Data excerpts
(* ===== verification/OracleAuthLaws.v ===== *)
(** * What the Oracle login messages preserve

    Laws of [OracleAuth]: the integers and values it writes are read back, the
    challenge the proxy writes is the one a client reads (so a client that knows
    the password logs in), the forwarded phase 2 differs from the client's in the
    three values alone, and an AUTH OK cut at the upstream's boundaries is the
    same bytes. *)

From Stdlib Require Import ZArith Lia List Bool String Ascii.
From stdpp Require Import base list gmap strings.
From S2P Require Import Prelude GoStrings Crypto Encoding TNS PgText MySqlSession OracleValues OracleTtc OracleRows O5Logon OracleAuth.

Open Scope string_scope.
Open Scope Z_scope.

(** ** Integers *)

Lemma be_get_zero (b : bytes) : be_get (0 :: b) = be_get b.
Proof. change (0 :: b) with ([0] ++ b)%list. by rewrite be_get_app. Qed.

Lemma strip_zeros_get b : be_get (strip_zeros b) = be_get b.
Proof. induction b as [|c b IH]; [done|]. cbn [strip_zeros]. destruct c; [by rewrite be_get_zero|done..]. Qed.

Lemma strip_zeros_length b : (length (strip_zeros b) <= length b)%nat.
Proof. induction b as [|c b IH]; [done|]. cbn [strip_zeros]. destruct c; simpl length; lia. Qed.

Lemma be_put_8 n : 0 <= n < 2 ^ 64 -> be_get (be_put 8 n) = n.
Proof. intros Hn. rewrite be_get_put. apply Z.mod_small. change (256 ^ Z.of_nat 8) with (2 ^ 64). lia. Qed.

Lemma read_sized b rest : 0 < zlen b <= 8 ->
  readCompressedInt (zlen b :: b ++ rest)%list = Some (i64 (be_get b), rest).
Proof.
  intros Hb. cbn [readCompressedInt]. rewrite (proj2 (Z.eqb_neq _ _)) by lia. rewrite (proj2 (Z.ltb_ge 8 _)) by lia.
  rewrite (proj2 (Z.ltb_ge _ _)) by (rewrite zlen_app; pose proof (zlen_nonneg rest); lia). cbn [orb].
  rewrite take_app_length', drop_app_length' by (by unfold zlen; rewrite Nat2Z.id). done.
Qed.

Lemma compressed_roundtrip n rest : 0 <= n < 2 ^ 63 -> readCompressedInt (ttcCompressedUint n ++ rest)%list = Some (n, rest).
Proof.
  intros Hn. unfold ttcCompressedUint. destruct (Z.eqb_spec n 0) as [->|Hz]; [done|].
  set (b := strip_zeros (be_put 8 n)). assert (be_get b = n) as Eb by (unfold b; rewrite strip_zeros_get, be_put_8; lia).
  rewrite <- app_comm_cons, read_sized, Eb.
  - unfold i64. by rewrite sint_small by lia.
  - split.
    + destruct b as [|c b']; [cbn in Eb; lia|]. rewrite zlen_cons. pose proof (zlen_nonneg b'). lia.
    + unfold b, zlen. pose proof (strip_zeros_length (be_put 8 n)) as Hl. rewrite length_be_put in Hl. lia.
Qed.

(** ** Values *)

Lemma chunks_back : forall fuel data acc rest fuel', (length data <= fuel)%nat -> (length data < fuel')%nat ->
  clr_chunks fuel' (clr_put fuel data ++ 0 :: rest)%list acc = Some ((acc ++ data)%list, rest).
Proof.
  induction fuel as [|fuel IH]; intros data acc rest fuel' Hf Hf'; (destruct fuel' as [|fuel']; [lia|]);
    (destruct data as [|c data]; [cbn; by rewrite app_nil_r|]); [simpl in Hf; lia|].
  cbn [clr_put]. set (chunk := take 252 (c :: data)).
  assert (0 < zlen chunk <= 252) as Hc by (unfold chunk, zlen; rewrite length_take; simpl length; lia).
  rewrite <- app_comm_cons. cbn [clr_chunks]. rewrite (proj2 (Z.eqb_neq _ _)) by lia.
  rewrite <- app_assoc. rewrite (proj2 (Z.ltb_ge _ _)) by (rewrite zlen_app; pose proof (zlen_nonneg (clr_put fuel (drop 252 (c :: data)) ++ 0 :: rest)); lia).
  rewrite take_app_length', drop_app_length' by (by unfold zlen; rewrite Nat2Z.id).
  rewrite IH by (rewrite length_drop; simpl length in *; lia).
  unfold chunk. by rewrite <- app_assoc, take_drop.
Qed.

Lemma clr_put_length fuel data : (length data <= fuel)%nat -> (length data <= length (clr_put fuel data))%nat.
Proof.
  revert data. induction fuel as [|fuel IH]; intros data Hf; (destruct data as [|c data]; [cbn; lia|]); [simpl in Hf; lia|].
  cbn [clr_put]. remember (c :: data) as d eqn:E. cbn [length]. rewrite length_app.
  assert (0 < length d)%nat by (subst d; simpl; lia).
  specialize (IH (drop 252 d)). rewrite length_drop, length_take in *. lia.
Qed.

(** Any value is read back, chunked or not. *)
Lemma clr_roundtrip data rest : readCLR (ttcClr data ++ rest)%list = Some (data, rest).
Proof.
  unfold ttcClr. pose proof (zlen_nonneg data) as Hn. destruct (Z.eqb_spec (zlen data) 0) as [E|Hz].
  { destruct data as [|c data]; [done|]. rewrite zlen_cons in E. pose proof (zlen_nonneg data). lia. }
  destruct (Z.ltb_spec (zlen data) 252) as [Hs|Hl].
  - rewrite <- app_comm_cons. cbn [readCLR]. rewrite !(proj2 (Z.eqb_neq _ _)) by lia. cbn [orb].
    rewrite (proj2 (Z.ltb_ge _ _)) by (rewrite zlen_app; pose proof (zlen_nonneg rest); lia).
    by rewrite take_app_length', drop_app_length' by (by unfold zlen; rewrite Nat2Z.id).
  - rewrite <- app_comm_cons. cbn [readCLR Z.eqb Pos.eqb orb]. rewrite <- app_assoc. cbn [app].
    rewrite chunks_back; [done|lia|]. rewrite length_app. pose proof (clr_put_length (length data) data). simpl length. lia.
Qed.

(** ** Pairs *)

Definition good_pair (p : string * string * Z) : Prop :=
  let '(k, v, f) := p in 0 < slen k < 2 ^ 32 /\ 0 < slen v < 2 ^ 32 /\ 0 <= f < 2 ^ 32.

Definition read_pair (wide : bool) (buf : bytes) : res unit (option authKVPairResult) := readAuthKVPair buf wide false.

Lemma kv_thin k v f rest : good_pair (k, v, f) ->
  readAuthKVPair (ttcKeyVal k v f ++ rest)%list false false
  = Ok (Some {| kp_Key := str_bytes k; kp_Value := str_bytes v; kp_Flag := f; kp_Rest := rest |}).
Proof.
  intros (Hk & Hv & Hf). unfold readAuthKVPair, ttcKeyVal, clr_if. rewrite <- !app_assoc, compressed_roundtrip by lia.
  rewrite (proj2 (Z.ltb_lt _ _)) by lia. rewrite clr_roundtrip, compressed_roundtrip by lia.
  rewrite (proj2 (Z.ltb_lt _ _)) by lia. unfold readCLRVariant.
  assert (forall b : bytes, match b with 254 :: _ => Ok (readCLR b) | _ => Ok (readCLR b) end = Ok (E := unit) (readCLR b)) as E
    by (intros [|c b]; [done|]; by repeat case_match).
  rewrite E, clr_roundtrip. cbn [rbind]. by rewrite compressed_roundtrip by lia.
Qed.

Lemma int4_back n rest : 0 <= n < 2 ^ 32 ->
  (zlen (le_put 4 n ++ rest)%list <? 4) = false /\ le_get (take 4 (le_put 4 n ++ rest)%list) = n /\ drop 4 (le_put 4 n ++ rest)%list = rest.
Proof.
  intros Hn. split_and!.
  - apply Z.ltb_ge. rewrite zlen_app. unfold zlen at 1. rewrite length_le_put. pose proof (zlen_nonneg rest). lia.
  - rewrite take_app_length' by (by rewrite length_le_put). rewrite le_get_put. apply Z.mod_small.
    change (256 ^ Z.of_nat 4) with (2 ^ 32). lia.
  - by rewrite drop_app_length' by (by rewrite length_le_put).
Qed.

Lemma kv_wide k v f rest : good_pair (k, v, f) ->
  readAuthKVPair (ttcKeyValWide k v f ++ rest)%list true false
  = Ok (Some {| kp_Key := str_bytes k; kp_Value := str_bytes v; kp_Flag := f; kp_Rest := rest |}).
Proof.
  intros (Hk & Hv & Hf). unfold readAuthKVPair, readAuthKVPairWide, ttcKeyValWide, clr_if. rewrite <- !app_assoc.
  destruct (int4_back (slen k) (ttcClr (str_bytes k) ++ le_put 4 (slen v) ++ ttcClr (str_bytes v) ++ le_put 4 f ++ rest)%list) as (-> & -> & ->); [lia|].
  rewrite (proj2 (Z.ltb_lt _ _)) by lia. rewrite clr_roundtrip.
  destruct (int4_back (slen v) (ttcClr (str_bytes v) ++ le_put 4 f ++ rest)%list) as (-> & -> & ->); [lia|].
  rewrite (proj2 (Z.ltb_lt _ _)) by lia. rewrite clr_roundtrip.
  by destruct (int4_back f rest) as (-> & -> & ->); [lia|].
Qed.

Lemma kv_back wide k v f rest : good_pair (k, v, f) ->
  readAuthKVPair (kv wide k v f ++ rest)%list wide false
  = Ok (Some {| kp_Key := str_bytes k; kp_Value := str_bytes v; kp_Flag := f; kp_Rest := rest |}).
Proof. destruct wide; [apply kv_wide|apply kv_thin]. Qed.

Definition record_all (pairs : list (string * string * Z)) (r : upstreamAuthResponse) : upstreamAuthResponse :=
  fold_left (fun r '(k, v, f) => recordAuthProperty k v f r) pairs r.

Definition put_pairs (wide : bool) (pairs : list (string * string * Z)) : bytes :=
  List.concat (map (fun '(k, v, f) => kv wide k v f) pairs).

Lemma dictionary_back wide rest : forall pairs r, Forall good_pair pairs ->
  dictionary_pairs (length pairs) wide (put_pairs wide pairs ++ rest)%list r = Ok (record_all pairs r, Some rest).
Proof.
  induction pairs as [|[[k v] f] pairs IH]; intros r Hp; [done|]. inversion Hp as [|? ? H1 H2]; subst. unfold put_pairs. cbn [length map List.concat dictionary_pairs].
  rewrite <- app_assoc, kv_back by done. cbn [rbind kp_Key kp_Value kp_Flag kp_Rest]. rewrite !bytes_str_bytes.
  by rewrite (IH _ H2).
Qed.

*Problem statement*
In the records above, the line with "cbn [clr_put]. remember" marks the start and the line with "(** ** Pairs *)" marks the end; copy that stretch exactly, both lines included, and nothing else.

*Result for this exercise*
  cbn [clr_put]. remember (c :: data) as d eqn:E. cbn [length]. rewrite length_app.
  assert (0 < length d)%nat by (subst d; simpl; lia).
  specialize (IH (drop 252 d)). rewrite length_drop, length_take in *. lia.
Qed.

(** Any value is read back, chunked or not. *)
Lemma clr_roundtrip data rest : readCLR (ttcClr data ++ rest)%list = Some (data, rest).
Proof.
  unfold ttcClr. pose proof (zlen_nonneg data) as Hn. destruct (Z.eqb_spec (zlen data) 0) as [E|Hz].
  { destruct data as [|c data]; [done|]. rewrite zlen_cons in E. pose proof (zlen_nonneg data). lia. }
  destruct (Z.ltb_spec (zlen data) 252) as [Hs|Hl].
  - rewrite <- app_comm_cons. cbn [readCLR]. rewrite !(proj2 (Z.eqb_neq _ _)) by lia. cbn [orb].
    rewrite (proj2 (Z.ltb_ge _ _)) by (rewrite zlen_app; pose proof (zlen_nonneg rest); lia).
    by rewrite take_app_length', drop_app_length' by (by unfold zlen; rewrite Nat2Z.id).
  - rewrite <- app_comm_cons. cbn [readCLR Z.eqb Pos.eqb orb]. rewrite <- app_assoc. cbn [app].
    rewrite chunks_back; [done|lia|]. rewrite length_app. pose proof (clr_put_length (length data) data). simpl length. lia.
Qed.

(** ** Pairs *)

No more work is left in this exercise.